(Dataset entries)
----

(* ===== verification/Cmac.v ===== *)
(** * Encryption and authentication codes of the pairing code

    Models [src/components/bt/bluedroid/stack/smp/smp_cmac.c], the function
    [smp_encrypt_data] of [smp_keys.c] and [SMP_Encrypt] of [smp_api.c].  Byte
    arrays are little endian: the first byte is the least significant one.  The
    control block [cmac_cb] and the count of the calls of [osi_malloc] are the
    state that the functions pass on; whether a call succeeds is a parameter. *)

From S2P Require Import Prelude Aes.

Definition BT_OCTET16_LEN : Z := 16.
Definition SMP_ENCRYT_KEY_SIZE : Z := 16.
Definition SMP_ENCRYT_DATA_SIZE : Z := 16.
Definition HCI_SUCCESS : Z := 0.
Definition HCI_BLE_ENCRYPT : Z := 8215.

(** ** Data *)

(** [text] is the buffer, or the null pointer. *)
Record tCMAC_CB := { text : option (list Z); len : Z; round : Z }.
Record tSMP_ENC := { status : Z; param_len : Z; opcode : Z; param_buf : list Z }.
Record smp_state := { cmac_cb : tCMAC_CB; mallocs : nat }.

Definition const_Rb : list Z := 135 :: replicate 15 0.

Section Alloc.
(** Whether call number [n] of [osi_malloc] returns a buffer. *)
Context (available : nat → bool).

Definition osi_malloc : M smp_state bool := λ s,
  Ok (available (mallocs s), {| cmac_cb := cmac_cb s; mallocs := S (mallocs s) |}).
Definition set_cb (cb : tCMAC_CB) : M smp_state () := modify (λ s, {| cmac_cb := cb; mallocs := mallocs s |}).

(** ** Encryption *)

Definition smp_xor_128 (a b : list Z) : list Z := zip_with Z.lxor a b.

(** The work space of 64 bytes holds the plain text, its reverse, the reverse of
    the key and the output.  [ctx] is what the stack held at the cipher's
    context.  An array that is too short is read past its end. *)
Definition smp_encrypt_data (ctx : aes_context) (key : list Z) (key_len : Z) (plain_text : list Z) (pt_len : Z) :
    M smp_state (option tSMP_ENC) :=
  if negb (key_len =? SMP_ENCRYT_KEY_SIZE) then mret None else
  p_start ← osi_malloc;
  if negb p_start then mret None else
  let pt_len := if SMP_ENCRYT_DATA_SIZE <? pt_len then SMP_ENCRYT_DATA_SIZE else pt_len in
  plain ← lift (load_bytes plain_text 0 pt_len);
  let plain := plain ++ replicate (Z.to_nat (SMP_ENCRYT_DATA_SIZE - pt_len)) 0 in
  let p_rev_data := reverse plain in
  key ← lift (load_bytes key 0 SMP_ENCRYT_KEY_SIZE);
  let p_rev_key := reverse key in
  let ctx := (aes_set_key p_rev_key SMP_ENCRYT_KEY_SIZE ctx).2 in
  let p_rev_output := (bluedroid_aes_encrypt p_rev_data (replicate 16 0) ctx).2 in
  mret (Some {| param_buf := reverse p_rev_output; param_len := SMP_ENCRYT_KEY_SIZE; status := HCI_SUCCESS;
                opcode := HCI_BLE_ENCRYPT |}).

Definition SMP_Encrypt := smp_encrypt_data.

(** ** The authentication code *)

(** [for (i = length; i < 16; i++) p[16 - i - 1] = (i == length) ? 0x80 : 0], for
    a [length] below 16. *)
Definition padding (dest : list Z) (length : nat) : list Z :=
  match (16 - length)%nat with
  | O => dest
  | S n => replicate n 0 ++ 128 :: drop (16 - length) dest
  end.

Fixpoint leftshift_onebit (overflow : Z) (input : list Z) : list Z :=
  match input with
  | [] => []
  | x :: input =>
      let next_overflow := if negb (Z.land x 128 =? 0) then 1 else 0 in
      Z.lor (u8 (Z.shiftl x 1)) overflow :: leftshift_onebit next_overflow input
  end.

Definition cmac_aes_cleanup : M smp_state () := set_cb {| text := None; len := 0; round := 0 |}.

(** The buffer of the text, which every function but the first has. *)
Definition the_text (cb : tCMAC_CB) : outcome (list Z) :=
  match text cb with Some t => Ok t | None => Fault NullDeref end.

(** One round; [x] is the last block.  The counter [i] is a byte. *)
Fixpoint cmac_rounds (fuel : nat) (ctx : aes_context) (key : list Z) (i : Z) (x : list Z) (output : option tSMP_ENC) :
    M smp_state (option tSMP_ENC) :=
  match fuel with
  | O => fail OutOfFuel
  | S fuel =>
      s ← get;
      let cb := cmac_cb s in
      if i <=? round cb then
        t ← lift (the_text cb);
        let off := (round cb - i) * BT_OCTET16_LEN in
        block ← lift (load_bytes t off BT_OCTET16_LEN);
        t ← lift (store_bytes t off (smp_xor_128 block x));
        set_cb {| text := Some t; len := len cb; round := round cb |} ;;
        block ← lift (load_bytes t off BT_OCTET16_LEN);
        output ← SMP_Encrypt ctx key BT_OCTET16_LEN block BT_OCTET16_LEN;
        match output with
        | None => mret None
        | Some out => cmac_rounds fuel ctx key (u8 (i + 1)) (param_buf out) (Some out)
        end
      else mret output
  end.

(** The result is what is copied to the signature; it points to [tlen] bytes. *)
Definition cmac_aes_k_calculate (ctx : aes_context) (key : list Z) (tlen : Z) : M smp_state (option (list Z)) :=
  output ← cmac_rounds 256 ctx key 1 (replicate 16 0) None;
  match output with
  | Some out =>
      p_mac ← lift (load_bytes (param_buf out) (BT_OCTET16_LEN - tlen) tlen);
      mret (Some p_mac)
  | None => mret None
  end.

Definition cmac_prepare_last_block (k1 k2 : list Z) : M smp_state () :=
  s ← get;
  let cb := cmac_cb s in
  t ← lift (the_text cb);
  block ← lift (load_bytes t 0 BT_OCTET16_LEN);
  let flag := (len cb mod BT_OCTET16_LEN =? 0) && negb (len cb =? 0) in
  let block :=
    if flag then smp_xor_128 block k1
    else smp_xor_128 (padding block (Z.to_nat (len cb mod 16))) k2 in
  t ← lift (store_bytes t 0 block);
  set_cb {| text := Some t; len := len cb; round := round cb |}.

(** [K1] from the cipher of zero, and [K2] from [K1]. *)
Definition cmac_shift (pp : list Z) : list Z :=
  if negb (Z.land (nth 15 pp 0) 128 =? 0) then smp_xor_128 (leftshift_onebit 0 pp) const_Rb
  else leftshift_onebit 0 pp.
Definition cmac_subkey_cont (p : tSMP_ENC) : M smp_state () :=
  let k1 := cmac_shift (param_buf p) in
  let k2 := cmac_shift k1 in
  cmac_prepare_last_block k1 k2.

Definition cmac_generate_subkey (ctx : aes_context) (key : list Z) : M smp_state bool :=
  output ← SMP_Encrypt ctx key BT_OCTET16_LEN (replicate 16 0) BT_OCTET16_LEN;
  match output with
  | Some output => cmac_subkey_cont output ;; mret true
  | None => mret false
  end.

(** [length] and [tlen] are of 16 bits.  [input] is [None] for the null pointer;
    the result is the signature, or [None] for FALSE. *)
Definition aes_cipher_msg_auth_code (ctx : aes_context) (key : list Z) (input : option (list Z)) (length tlen : Z) :
    M smp_state (option (list Z)) :=
  let n := u16 ((length + BT_OCTET16_LEN - 1) / BT_OCTET16_LEN) in
  let n := if n =? 0 then 1 else n in
  let size := u16 (n * BT_OCTET16_LEN) in
  buffer ← osi_malloc;
  if negb buffer then
    s ← get;
    set_cb {| text := None; len := len (cmac_cb s); round := round (cmac_cb s) |} ;;
    mret None
  else
  let text := replicate (Z.to_nat size) 0 in
  let diff := u16 (size - length) in
  '(text, cb_len) ← lift
    match input with
    | Some input =>
        if 0 <? length then
          data ← load_bytes input 0 length;
          text ← store_bytes text diff data;
          Ok (text, length)
        else Ok (text, 0)
    | None => Ok (text, 0)
    end;
  set_cb {| text := Some text; len := cb_len; round := n |} ;;
  generated ← cmac_generate_subkey ctx key;
  ret ← (if (generated : bool) then cmac_aes_k_calculate ctx key tlen else mret None);
  cmac_aes_cleanup ;;
  mret ret.
End Alloc.

(** ** The test vectors of RFC 4493 *)

Definition rfc_key : list Z := [43; 126; 21; 22; 40; 174; 210; 166; 171; 247; 21; 136; 9; 207; 79; 60].
Definition rfc_message : list Z :=
  [107; 193; 190; 226; 46; 64; 159; 150; 233; 61; 126; 17; 115; 147; 23; 42;
   174; 45; 138; 87; 30; 3; 172; 156; 158; 183; 111; 172; 69; 175; 142; 81;
   48; 200; 28; 70; 163; 92; 228; 17].
Definition no_cmac : smp_state := {| cmac_cb := {| text := None; len := 0; round := 0 |}; mallocs := 0 |}.
Definition rfc_cmac (m : list Z) : outcome (option (list Z) * smp_state) :=
  aes_cipher_msg_auth_code (λ _, true) no_context (reverse rfc_key) (Some (reverse m)) (Z.of_nat (length m)) 16 no_cmac.
Definition rfc_result (o : outcome (option (list Z) * smp_state)) : option (list Z) :=
  match o with Ok (Some m, _) => Some (reverse m) | _ => None end.

Example rfc_4493_empty : rfc_result (rfc_cmac []) =
  Some [187; 29; 105; 41; 233; 89; 55; 40; 127; 163; 125; 18; 155; 117; 103; 70].
Proof. vm_compute. reflexivity. Qed.
Example rfc_4493_16 : rfc_result (rfc_cmac (take 16 rfc_message)) =
  Some [7; 10; 22; 180; 107; 77; 65; 68; 247; 155; 221; 157; 208; 74; 40; 124].
Proof. vm_compute. reflexivity. Qed.
Example rfc_4493_40 : rfc_result (rfc_cmac rfc_message) =
  Some [223; 166; 103; 71; 222; 154; 230; 48; 48; 202; 50; 97; 20; 151; 200; 39].
Proof. vm_compute. reflexivity. Qed.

----

- [YOUR OBJECTIVE]:
Print exactly the lines above from the one with "- length) dest" to the one with "match fuel with", including both.

- [YOUR RESPONSE]:
  | S n => replicate n 0 ++ 128 :: drop (16 - length) dest
  end.

Fixpoint leftshift_onebit (overflow : Z) (input : list Z) : list Z :=
  match input with
  | [] => []
  | x :: input =>
      let next_overflow := if negb (Z.land x 128 =? 0) then 1 else 0 in
      Z.lor (u8 (Z.shiftl x 1)) overflow :: leftshift_onebit next_overflow input
  end.

Definition cmac_aes_cleanup : M smp_state () := set_cb {| text := None; len := 0; round := 0 |}.

(** The buffer of the text, which every function but the first has. *)
Definition the_text (cb : tCMAC_CB) : outcome (list Z) :=
  match text cb with Some t => Ok t | None => Fault NullDeref end.

(** One round; [x] is the last block.  The counter [i] is a byte. *)
Fixpoint cmac_rounds (fuel : nat) (ctx : aes_context) (key : list Z) (i : Z) (x : list Z) (output : option tSMP_ENC) :
    M smp_state (option tSMP_ENC) :=
  match fuel with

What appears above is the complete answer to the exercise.